• **AIM OF THE TASK**
Could you find every line in the records below that contains the word "object" and copy it?

• **EXTRACTED MATERIAL**
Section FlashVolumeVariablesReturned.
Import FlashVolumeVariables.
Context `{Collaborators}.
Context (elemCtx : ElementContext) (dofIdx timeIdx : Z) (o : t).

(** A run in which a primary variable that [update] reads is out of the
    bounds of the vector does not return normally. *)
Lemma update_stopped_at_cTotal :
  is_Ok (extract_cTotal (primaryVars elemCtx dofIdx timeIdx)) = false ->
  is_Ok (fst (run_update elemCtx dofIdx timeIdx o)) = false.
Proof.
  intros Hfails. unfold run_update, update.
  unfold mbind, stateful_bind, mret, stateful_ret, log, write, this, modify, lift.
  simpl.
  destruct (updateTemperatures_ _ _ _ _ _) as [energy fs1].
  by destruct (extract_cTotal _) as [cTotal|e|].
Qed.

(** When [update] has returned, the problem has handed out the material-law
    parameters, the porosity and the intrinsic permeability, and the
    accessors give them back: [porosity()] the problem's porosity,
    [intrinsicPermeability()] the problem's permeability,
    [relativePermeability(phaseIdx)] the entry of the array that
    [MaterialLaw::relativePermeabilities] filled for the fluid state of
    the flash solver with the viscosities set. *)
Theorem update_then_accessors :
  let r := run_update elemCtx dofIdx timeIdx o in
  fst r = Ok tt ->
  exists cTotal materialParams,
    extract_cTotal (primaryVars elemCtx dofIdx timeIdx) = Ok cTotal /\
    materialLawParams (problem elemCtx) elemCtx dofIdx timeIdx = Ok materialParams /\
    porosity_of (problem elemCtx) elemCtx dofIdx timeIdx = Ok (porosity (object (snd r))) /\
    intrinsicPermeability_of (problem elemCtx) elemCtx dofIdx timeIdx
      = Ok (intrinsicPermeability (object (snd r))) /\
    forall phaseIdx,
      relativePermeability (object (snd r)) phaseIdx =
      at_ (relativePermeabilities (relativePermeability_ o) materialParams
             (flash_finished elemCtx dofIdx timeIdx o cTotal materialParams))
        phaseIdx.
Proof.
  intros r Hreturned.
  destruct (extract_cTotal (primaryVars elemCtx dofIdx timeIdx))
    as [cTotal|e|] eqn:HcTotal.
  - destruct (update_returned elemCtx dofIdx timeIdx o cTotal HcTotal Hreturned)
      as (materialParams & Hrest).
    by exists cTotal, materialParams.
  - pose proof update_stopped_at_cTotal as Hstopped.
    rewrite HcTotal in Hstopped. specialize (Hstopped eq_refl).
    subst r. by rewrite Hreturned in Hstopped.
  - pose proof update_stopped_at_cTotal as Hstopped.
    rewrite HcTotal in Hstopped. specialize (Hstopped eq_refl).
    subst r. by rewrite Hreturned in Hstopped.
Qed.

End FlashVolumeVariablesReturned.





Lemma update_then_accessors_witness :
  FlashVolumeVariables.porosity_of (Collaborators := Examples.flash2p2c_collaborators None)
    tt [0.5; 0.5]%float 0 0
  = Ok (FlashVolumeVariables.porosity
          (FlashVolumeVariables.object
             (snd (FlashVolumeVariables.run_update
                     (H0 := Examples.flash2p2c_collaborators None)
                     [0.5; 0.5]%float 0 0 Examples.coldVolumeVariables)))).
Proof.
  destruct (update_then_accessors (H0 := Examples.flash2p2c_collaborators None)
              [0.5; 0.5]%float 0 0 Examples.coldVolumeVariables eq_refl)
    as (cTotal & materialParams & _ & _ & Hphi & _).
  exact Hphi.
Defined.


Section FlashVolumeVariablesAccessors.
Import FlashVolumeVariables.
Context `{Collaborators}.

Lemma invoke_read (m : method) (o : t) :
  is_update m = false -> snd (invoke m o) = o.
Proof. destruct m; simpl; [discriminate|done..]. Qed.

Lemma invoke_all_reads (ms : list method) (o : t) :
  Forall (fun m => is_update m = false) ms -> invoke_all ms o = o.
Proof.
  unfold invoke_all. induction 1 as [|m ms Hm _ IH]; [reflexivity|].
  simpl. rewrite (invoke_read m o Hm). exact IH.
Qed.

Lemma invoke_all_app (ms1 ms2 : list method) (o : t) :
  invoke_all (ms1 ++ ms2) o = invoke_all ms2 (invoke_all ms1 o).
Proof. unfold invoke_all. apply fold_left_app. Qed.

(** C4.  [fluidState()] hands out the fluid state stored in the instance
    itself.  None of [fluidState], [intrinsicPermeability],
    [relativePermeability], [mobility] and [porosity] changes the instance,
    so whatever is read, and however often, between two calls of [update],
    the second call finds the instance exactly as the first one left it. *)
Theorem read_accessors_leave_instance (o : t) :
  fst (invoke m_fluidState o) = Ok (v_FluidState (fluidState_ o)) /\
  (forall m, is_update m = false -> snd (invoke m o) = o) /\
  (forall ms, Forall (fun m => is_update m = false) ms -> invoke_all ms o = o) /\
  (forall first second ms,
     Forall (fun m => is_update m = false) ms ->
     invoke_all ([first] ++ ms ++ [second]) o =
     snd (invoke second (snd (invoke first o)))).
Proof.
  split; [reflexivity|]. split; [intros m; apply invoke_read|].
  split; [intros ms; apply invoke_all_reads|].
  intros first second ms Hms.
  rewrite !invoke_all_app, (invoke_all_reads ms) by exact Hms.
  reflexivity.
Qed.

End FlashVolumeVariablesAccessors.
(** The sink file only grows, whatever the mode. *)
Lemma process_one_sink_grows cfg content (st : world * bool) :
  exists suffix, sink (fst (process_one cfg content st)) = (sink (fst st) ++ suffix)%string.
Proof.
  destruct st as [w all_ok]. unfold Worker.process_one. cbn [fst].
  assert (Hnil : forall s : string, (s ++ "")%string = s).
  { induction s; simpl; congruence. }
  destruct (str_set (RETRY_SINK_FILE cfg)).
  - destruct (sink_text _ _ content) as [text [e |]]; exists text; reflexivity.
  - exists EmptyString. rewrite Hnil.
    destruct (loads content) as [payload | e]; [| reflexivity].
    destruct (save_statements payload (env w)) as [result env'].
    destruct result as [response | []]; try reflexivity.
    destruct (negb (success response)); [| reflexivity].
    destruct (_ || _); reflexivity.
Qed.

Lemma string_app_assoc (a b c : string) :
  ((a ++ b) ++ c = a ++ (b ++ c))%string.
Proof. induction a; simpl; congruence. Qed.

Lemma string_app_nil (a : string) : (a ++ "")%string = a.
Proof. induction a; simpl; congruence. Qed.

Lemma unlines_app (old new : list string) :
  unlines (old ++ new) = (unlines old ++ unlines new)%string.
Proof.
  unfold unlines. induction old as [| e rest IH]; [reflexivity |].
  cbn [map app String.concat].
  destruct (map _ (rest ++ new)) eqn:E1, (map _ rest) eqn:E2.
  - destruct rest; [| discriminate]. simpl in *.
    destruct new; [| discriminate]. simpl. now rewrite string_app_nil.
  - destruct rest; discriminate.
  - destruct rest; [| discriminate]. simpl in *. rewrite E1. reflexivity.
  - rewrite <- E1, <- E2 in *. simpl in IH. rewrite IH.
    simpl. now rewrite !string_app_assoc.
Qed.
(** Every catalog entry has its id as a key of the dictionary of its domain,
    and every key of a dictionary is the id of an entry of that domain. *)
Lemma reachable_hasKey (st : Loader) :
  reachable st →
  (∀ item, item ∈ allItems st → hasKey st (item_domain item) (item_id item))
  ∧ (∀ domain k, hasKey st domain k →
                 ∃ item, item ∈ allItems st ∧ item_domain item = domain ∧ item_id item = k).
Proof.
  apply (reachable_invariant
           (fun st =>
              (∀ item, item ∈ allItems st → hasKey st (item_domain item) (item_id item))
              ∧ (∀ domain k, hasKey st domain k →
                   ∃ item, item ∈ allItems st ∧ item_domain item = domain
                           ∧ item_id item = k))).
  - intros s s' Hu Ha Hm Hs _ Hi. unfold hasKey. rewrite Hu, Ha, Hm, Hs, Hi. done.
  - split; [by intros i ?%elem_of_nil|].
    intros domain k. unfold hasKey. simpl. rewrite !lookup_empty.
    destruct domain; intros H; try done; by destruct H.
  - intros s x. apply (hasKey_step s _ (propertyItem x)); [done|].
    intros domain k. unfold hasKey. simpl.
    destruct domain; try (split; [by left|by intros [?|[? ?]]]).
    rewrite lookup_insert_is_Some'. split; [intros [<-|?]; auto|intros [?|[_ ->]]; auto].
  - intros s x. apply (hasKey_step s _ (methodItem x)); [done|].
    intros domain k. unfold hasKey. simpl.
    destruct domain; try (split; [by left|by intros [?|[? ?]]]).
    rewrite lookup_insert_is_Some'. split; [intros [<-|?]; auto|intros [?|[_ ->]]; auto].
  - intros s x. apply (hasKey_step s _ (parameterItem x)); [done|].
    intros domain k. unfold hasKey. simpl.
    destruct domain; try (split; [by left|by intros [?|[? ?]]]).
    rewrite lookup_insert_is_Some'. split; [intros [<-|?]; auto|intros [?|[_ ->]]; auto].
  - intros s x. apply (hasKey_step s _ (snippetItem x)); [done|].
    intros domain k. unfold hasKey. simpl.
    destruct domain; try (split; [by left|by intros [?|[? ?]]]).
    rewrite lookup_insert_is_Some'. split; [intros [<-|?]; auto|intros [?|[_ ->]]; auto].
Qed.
* * *
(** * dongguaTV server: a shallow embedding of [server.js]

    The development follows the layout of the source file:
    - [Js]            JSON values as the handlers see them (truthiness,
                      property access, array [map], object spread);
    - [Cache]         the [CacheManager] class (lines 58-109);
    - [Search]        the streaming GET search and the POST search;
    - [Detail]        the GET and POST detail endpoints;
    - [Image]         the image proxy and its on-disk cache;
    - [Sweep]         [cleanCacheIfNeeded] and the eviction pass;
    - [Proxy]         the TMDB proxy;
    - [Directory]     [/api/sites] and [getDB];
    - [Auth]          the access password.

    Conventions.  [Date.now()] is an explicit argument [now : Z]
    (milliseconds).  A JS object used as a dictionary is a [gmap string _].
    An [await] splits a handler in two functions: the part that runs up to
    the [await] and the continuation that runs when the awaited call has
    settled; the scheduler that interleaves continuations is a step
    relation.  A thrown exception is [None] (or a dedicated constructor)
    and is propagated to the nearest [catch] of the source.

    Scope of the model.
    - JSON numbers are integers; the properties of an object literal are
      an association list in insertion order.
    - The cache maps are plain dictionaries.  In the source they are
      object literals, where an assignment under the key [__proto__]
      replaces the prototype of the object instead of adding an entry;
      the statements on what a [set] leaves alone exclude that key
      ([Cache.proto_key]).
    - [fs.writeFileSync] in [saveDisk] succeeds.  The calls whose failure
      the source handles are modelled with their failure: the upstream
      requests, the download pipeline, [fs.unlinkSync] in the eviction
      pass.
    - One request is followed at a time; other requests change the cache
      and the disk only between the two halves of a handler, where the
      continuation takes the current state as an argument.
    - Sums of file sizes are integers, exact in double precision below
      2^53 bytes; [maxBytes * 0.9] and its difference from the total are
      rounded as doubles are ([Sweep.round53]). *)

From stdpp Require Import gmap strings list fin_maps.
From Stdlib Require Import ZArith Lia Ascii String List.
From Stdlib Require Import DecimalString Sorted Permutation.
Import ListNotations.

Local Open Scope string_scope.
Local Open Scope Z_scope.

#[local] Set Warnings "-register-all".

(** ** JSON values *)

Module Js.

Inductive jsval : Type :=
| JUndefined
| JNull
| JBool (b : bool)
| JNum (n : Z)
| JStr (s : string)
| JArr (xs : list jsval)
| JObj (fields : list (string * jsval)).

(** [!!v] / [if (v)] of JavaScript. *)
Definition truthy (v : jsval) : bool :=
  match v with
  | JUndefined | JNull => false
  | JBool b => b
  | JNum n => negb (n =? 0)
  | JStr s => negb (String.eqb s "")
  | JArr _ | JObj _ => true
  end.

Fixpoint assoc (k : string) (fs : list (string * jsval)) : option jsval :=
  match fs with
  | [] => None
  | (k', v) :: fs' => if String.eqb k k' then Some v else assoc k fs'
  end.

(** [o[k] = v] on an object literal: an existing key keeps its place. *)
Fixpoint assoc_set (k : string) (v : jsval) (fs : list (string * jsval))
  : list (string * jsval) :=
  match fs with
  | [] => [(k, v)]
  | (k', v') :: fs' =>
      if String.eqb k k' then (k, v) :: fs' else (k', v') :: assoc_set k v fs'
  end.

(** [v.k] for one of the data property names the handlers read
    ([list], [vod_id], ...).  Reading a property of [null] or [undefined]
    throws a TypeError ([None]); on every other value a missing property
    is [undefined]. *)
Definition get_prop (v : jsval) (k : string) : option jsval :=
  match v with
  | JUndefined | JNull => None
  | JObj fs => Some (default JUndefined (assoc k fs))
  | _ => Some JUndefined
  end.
--
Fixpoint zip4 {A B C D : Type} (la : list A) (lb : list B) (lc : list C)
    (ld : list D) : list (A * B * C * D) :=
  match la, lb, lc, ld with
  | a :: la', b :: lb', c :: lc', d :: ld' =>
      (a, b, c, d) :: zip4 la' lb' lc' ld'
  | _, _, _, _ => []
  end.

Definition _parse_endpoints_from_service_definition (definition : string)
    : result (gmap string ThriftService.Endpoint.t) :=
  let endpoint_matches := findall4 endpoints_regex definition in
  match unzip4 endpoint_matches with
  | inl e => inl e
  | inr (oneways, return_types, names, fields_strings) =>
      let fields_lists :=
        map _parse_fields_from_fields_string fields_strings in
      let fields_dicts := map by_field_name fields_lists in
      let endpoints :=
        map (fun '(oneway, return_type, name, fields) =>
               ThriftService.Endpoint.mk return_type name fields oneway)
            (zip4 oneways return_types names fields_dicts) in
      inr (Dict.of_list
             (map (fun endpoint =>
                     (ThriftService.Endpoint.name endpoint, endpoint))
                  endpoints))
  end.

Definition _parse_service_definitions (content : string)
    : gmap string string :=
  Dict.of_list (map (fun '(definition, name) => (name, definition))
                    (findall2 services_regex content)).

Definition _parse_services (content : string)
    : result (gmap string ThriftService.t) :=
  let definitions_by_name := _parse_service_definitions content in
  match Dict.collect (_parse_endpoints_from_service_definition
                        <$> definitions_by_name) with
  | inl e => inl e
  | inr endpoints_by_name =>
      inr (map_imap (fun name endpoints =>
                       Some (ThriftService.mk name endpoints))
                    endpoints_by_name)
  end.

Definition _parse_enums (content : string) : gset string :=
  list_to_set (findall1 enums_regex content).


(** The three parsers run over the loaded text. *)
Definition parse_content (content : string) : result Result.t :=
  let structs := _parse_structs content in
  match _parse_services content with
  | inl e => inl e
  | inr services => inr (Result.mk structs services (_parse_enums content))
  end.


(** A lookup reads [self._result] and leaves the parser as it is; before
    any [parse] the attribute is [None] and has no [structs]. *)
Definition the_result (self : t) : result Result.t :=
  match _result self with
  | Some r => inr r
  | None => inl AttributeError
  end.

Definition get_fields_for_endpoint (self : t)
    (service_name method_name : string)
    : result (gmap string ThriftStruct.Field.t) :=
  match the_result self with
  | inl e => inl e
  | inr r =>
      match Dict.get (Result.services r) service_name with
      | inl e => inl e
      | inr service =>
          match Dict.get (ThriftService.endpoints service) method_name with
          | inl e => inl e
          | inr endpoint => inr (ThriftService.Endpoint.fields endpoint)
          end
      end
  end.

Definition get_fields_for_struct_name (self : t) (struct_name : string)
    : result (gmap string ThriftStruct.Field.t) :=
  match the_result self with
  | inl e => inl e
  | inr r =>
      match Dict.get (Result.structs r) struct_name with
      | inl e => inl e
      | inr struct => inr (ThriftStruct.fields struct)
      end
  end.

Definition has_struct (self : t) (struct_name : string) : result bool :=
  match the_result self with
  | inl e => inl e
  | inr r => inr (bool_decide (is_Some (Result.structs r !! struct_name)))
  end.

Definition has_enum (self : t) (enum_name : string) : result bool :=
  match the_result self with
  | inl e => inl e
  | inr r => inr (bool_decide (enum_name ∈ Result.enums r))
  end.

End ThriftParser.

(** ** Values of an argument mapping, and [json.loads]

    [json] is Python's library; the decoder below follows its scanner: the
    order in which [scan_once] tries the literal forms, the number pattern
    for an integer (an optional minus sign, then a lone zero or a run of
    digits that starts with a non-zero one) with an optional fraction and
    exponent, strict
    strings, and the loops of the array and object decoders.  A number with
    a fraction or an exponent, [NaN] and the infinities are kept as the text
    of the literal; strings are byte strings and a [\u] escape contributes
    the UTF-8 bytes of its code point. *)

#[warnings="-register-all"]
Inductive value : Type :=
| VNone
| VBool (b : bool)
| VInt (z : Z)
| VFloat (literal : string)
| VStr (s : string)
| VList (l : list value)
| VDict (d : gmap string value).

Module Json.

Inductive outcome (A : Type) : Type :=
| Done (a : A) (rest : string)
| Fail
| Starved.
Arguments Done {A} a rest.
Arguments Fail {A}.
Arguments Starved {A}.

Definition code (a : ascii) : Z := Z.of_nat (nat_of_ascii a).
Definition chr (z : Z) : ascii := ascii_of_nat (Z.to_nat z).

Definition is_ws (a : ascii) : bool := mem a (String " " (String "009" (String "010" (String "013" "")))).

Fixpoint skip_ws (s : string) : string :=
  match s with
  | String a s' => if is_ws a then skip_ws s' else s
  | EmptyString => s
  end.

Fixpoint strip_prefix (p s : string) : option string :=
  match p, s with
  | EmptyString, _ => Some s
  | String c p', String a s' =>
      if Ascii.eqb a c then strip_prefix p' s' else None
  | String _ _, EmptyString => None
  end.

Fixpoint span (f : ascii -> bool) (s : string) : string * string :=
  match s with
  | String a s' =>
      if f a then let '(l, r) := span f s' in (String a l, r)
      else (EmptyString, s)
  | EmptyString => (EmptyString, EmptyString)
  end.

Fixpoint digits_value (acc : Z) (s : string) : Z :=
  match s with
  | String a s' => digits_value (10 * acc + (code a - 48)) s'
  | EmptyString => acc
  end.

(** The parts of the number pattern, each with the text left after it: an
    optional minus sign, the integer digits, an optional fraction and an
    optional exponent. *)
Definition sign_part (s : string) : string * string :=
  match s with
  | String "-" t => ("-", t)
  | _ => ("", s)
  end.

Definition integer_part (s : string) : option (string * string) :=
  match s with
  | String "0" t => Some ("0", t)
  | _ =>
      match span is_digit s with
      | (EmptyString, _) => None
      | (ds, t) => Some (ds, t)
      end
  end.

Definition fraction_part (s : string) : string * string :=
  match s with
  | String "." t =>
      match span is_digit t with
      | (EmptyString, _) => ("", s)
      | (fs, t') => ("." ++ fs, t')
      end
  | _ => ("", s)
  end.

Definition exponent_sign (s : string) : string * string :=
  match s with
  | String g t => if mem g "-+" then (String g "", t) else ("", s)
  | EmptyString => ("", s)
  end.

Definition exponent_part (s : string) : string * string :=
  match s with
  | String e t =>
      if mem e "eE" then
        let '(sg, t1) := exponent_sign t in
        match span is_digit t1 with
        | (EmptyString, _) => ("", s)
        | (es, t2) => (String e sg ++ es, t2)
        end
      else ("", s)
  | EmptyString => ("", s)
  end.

• **TASK SOLUTION**
    porosity_of (problem elemCtx) elemCtx dofIdx timeIdx = Ok (porosity (object (snd r))) /\
      = Ok (intrinsicPermeability (object (snd r))) /\
      relativePermeability (object (snd r)) phaseIdx =
          (FlashVolumeVariables.object
                      property access, array [map], object spread);
    (milliseconds).  A JS object used as a dictionary is a [gmap string _].
    - JSON numbers are integers; the properties of an object literal are
      object literals, where an assignment under the key [__proto__]
      replaces the prototype of the object instead of adding an entry;
(** [o[k] = v] on an object literal: an existing key keeps its place. *)
    strings, and the loops of the array and object decoders.  A number with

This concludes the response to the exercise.